▸ **WHAT TO PRODUCE**
Reproduce precisely the lines of the listing below, starting with the line that contains "Definition agentBranches : list" and stopping after the line that contains "Definition worktreeRemovals (force"; include nothing else.

▸ **DATASET**

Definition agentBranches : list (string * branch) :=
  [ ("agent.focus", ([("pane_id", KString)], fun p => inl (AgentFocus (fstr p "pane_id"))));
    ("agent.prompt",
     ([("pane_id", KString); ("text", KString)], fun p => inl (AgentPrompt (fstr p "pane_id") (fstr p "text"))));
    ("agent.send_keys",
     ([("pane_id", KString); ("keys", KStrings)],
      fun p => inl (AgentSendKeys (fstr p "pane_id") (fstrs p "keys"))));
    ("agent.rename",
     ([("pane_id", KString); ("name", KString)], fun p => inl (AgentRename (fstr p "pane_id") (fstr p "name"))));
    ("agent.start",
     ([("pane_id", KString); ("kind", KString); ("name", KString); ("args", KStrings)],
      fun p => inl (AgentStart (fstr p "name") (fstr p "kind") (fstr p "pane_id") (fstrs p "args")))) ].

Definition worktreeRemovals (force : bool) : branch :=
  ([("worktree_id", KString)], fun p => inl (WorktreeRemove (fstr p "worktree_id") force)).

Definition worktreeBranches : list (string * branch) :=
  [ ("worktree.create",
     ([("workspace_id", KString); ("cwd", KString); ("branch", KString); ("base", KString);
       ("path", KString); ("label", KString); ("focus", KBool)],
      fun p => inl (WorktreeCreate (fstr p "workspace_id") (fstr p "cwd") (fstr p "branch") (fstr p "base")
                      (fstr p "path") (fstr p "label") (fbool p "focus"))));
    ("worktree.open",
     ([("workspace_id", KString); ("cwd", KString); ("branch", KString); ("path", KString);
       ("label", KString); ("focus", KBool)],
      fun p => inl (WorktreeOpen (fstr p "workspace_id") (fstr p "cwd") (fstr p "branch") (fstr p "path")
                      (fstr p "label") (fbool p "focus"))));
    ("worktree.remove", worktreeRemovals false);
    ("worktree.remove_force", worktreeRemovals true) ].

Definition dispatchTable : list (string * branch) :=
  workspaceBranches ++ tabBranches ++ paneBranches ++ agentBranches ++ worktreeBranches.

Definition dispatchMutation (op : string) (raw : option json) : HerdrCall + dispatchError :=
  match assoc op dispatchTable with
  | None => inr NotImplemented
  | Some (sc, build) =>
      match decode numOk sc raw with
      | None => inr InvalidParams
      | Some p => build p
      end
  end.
---
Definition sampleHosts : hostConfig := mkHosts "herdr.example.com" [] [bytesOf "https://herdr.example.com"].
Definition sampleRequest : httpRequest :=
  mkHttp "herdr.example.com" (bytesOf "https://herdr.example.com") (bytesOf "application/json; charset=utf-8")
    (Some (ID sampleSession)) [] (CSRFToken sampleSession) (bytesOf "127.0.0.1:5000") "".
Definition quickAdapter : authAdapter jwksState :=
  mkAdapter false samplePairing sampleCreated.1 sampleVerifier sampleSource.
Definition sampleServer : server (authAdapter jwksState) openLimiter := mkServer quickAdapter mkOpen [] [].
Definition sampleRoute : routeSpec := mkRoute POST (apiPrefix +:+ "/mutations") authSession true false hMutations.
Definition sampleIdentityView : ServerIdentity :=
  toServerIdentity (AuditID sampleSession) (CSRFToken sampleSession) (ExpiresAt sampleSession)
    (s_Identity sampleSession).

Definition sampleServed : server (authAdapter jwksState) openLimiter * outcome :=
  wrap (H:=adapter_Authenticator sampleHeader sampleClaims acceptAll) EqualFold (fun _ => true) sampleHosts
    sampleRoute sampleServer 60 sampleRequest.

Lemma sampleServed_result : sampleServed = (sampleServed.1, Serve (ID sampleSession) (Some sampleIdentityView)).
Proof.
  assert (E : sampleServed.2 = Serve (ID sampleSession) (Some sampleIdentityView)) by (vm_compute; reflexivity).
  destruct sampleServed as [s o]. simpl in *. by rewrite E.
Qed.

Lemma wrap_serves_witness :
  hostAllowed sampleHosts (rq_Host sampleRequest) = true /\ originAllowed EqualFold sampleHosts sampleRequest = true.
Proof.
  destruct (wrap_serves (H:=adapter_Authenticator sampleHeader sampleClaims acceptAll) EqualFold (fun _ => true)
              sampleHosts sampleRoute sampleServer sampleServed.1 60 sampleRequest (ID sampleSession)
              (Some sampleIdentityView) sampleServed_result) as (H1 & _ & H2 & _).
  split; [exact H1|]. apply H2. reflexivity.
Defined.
--
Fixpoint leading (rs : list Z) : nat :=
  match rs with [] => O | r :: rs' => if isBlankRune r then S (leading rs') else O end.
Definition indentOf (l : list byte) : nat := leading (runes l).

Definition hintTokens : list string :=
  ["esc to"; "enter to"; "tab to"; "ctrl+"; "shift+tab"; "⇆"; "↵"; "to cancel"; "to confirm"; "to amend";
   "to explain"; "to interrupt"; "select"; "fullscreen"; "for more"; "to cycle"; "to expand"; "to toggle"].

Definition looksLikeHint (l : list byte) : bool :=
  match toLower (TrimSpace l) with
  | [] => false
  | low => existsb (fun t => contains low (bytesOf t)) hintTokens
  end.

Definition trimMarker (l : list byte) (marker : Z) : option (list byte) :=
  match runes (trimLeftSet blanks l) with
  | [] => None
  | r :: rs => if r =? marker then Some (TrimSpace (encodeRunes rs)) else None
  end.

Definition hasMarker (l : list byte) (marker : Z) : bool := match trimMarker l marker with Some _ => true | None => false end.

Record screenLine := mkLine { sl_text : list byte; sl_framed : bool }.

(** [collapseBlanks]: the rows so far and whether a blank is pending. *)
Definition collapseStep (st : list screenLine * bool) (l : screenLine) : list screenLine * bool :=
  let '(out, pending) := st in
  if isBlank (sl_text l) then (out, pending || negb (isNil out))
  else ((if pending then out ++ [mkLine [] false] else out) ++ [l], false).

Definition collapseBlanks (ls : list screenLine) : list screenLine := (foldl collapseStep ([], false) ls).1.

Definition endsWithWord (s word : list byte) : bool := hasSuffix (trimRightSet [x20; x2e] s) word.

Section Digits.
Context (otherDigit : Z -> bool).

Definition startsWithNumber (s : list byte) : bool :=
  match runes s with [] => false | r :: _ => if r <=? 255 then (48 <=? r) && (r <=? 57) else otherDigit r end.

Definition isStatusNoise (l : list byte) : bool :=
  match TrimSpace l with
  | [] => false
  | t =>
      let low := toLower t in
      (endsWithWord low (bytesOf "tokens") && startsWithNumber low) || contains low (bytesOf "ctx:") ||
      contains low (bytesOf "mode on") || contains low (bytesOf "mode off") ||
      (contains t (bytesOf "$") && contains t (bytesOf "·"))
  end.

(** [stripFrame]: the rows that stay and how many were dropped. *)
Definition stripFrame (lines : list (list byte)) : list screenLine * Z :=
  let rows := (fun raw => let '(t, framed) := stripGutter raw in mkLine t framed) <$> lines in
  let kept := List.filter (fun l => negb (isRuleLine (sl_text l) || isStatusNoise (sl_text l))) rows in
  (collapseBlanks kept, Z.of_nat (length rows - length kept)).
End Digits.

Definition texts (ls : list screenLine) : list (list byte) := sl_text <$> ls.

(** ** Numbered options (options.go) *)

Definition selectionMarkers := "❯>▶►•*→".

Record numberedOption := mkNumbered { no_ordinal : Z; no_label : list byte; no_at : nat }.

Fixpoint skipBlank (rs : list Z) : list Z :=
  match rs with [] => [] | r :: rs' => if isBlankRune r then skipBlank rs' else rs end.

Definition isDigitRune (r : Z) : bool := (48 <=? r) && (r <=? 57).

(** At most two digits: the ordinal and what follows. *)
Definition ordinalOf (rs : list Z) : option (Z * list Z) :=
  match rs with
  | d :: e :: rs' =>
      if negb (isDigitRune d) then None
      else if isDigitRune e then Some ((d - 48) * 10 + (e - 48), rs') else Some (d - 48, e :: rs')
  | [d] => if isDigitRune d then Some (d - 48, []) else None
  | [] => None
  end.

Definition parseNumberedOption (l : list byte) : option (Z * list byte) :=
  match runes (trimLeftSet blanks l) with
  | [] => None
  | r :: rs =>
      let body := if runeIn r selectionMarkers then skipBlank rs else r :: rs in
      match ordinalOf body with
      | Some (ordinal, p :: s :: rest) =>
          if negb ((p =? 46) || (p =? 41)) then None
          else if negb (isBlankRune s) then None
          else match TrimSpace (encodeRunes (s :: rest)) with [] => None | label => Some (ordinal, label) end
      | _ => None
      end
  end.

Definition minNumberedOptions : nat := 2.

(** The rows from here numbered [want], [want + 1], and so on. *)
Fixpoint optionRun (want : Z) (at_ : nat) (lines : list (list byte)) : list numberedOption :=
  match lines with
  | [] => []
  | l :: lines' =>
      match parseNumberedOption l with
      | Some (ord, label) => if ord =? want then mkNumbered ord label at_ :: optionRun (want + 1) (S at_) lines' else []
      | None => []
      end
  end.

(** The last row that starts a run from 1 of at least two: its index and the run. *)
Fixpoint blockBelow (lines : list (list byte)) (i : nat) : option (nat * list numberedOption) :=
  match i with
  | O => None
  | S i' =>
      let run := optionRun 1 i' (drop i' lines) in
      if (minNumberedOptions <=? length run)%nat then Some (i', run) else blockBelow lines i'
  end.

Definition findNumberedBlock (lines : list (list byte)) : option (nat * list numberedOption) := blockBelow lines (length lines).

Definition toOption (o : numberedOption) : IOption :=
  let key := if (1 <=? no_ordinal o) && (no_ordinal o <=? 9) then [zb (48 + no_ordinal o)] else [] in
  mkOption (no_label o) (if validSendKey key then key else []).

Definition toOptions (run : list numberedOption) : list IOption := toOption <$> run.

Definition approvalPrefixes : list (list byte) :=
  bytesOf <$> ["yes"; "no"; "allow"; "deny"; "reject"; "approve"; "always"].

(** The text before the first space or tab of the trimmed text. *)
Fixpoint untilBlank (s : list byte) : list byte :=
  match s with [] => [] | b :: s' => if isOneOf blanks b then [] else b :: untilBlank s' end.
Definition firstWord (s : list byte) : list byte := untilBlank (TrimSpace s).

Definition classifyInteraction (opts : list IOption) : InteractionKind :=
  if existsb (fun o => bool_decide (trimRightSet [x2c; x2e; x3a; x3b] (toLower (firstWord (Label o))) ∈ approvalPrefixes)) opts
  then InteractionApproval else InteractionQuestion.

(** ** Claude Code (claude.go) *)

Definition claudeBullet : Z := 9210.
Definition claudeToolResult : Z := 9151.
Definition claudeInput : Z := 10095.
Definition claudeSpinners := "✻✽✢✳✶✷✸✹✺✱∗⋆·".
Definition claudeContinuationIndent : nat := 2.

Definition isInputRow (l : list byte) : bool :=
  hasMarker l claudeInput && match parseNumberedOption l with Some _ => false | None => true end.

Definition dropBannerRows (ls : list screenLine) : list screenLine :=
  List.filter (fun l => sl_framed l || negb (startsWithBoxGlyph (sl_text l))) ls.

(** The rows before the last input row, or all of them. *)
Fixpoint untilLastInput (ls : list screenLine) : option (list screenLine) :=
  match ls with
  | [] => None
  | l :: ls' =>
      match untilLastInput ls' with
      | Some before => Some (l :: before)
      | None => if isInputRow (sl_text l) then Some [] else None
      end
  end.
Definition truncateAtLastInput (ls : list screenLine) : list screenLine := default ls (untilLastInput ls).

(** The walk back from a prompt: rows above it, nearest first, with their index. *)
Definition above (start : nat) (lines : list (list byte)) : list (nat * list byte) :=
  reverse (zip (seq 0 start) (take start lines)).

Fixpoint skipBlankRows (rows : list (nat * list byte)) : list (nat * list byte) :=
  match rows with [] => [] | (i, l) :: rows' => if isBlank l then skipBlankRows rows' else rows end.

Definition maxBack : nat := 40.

▸ **EXERCISE RESULT**
Definition agentBranches : list (string * branch) :=
  [ ("agent.focus", ([("pane_id", KString)], fun p => inl (AgentFocus (fstr p "pane_id"))));
    ("agent.prompt",
     ([("pane_id", KString); ("text", KString)], fun p => inl (AgentPrompt (fstr p "pane_id") (fstr p "text"))));
    ("agent.send_keys",
     ([("pane_id", KString); ("keys", KStrings)],
      fun p => inl (AgentSendKeys (fstr p "pane_id") (fstrs p "keys"))));
    ("agent.rename",
     ([("pane_id", KString); ("name", KString)], fun p => inl (AgentRename (fstr p "pane_id") (fstr p "name"))));
    ("agent.start",
     ([("pane_id", KString); ("kind", KString); ("name", KString); ("args", KStrings)],
      fun p => inl (AgentStart (fstr p "name") (fstr p "kind") (fstr p "pane_id") (fstrs p "args")))) ].

Definition worktreeRemovals (force : bool) : branch :=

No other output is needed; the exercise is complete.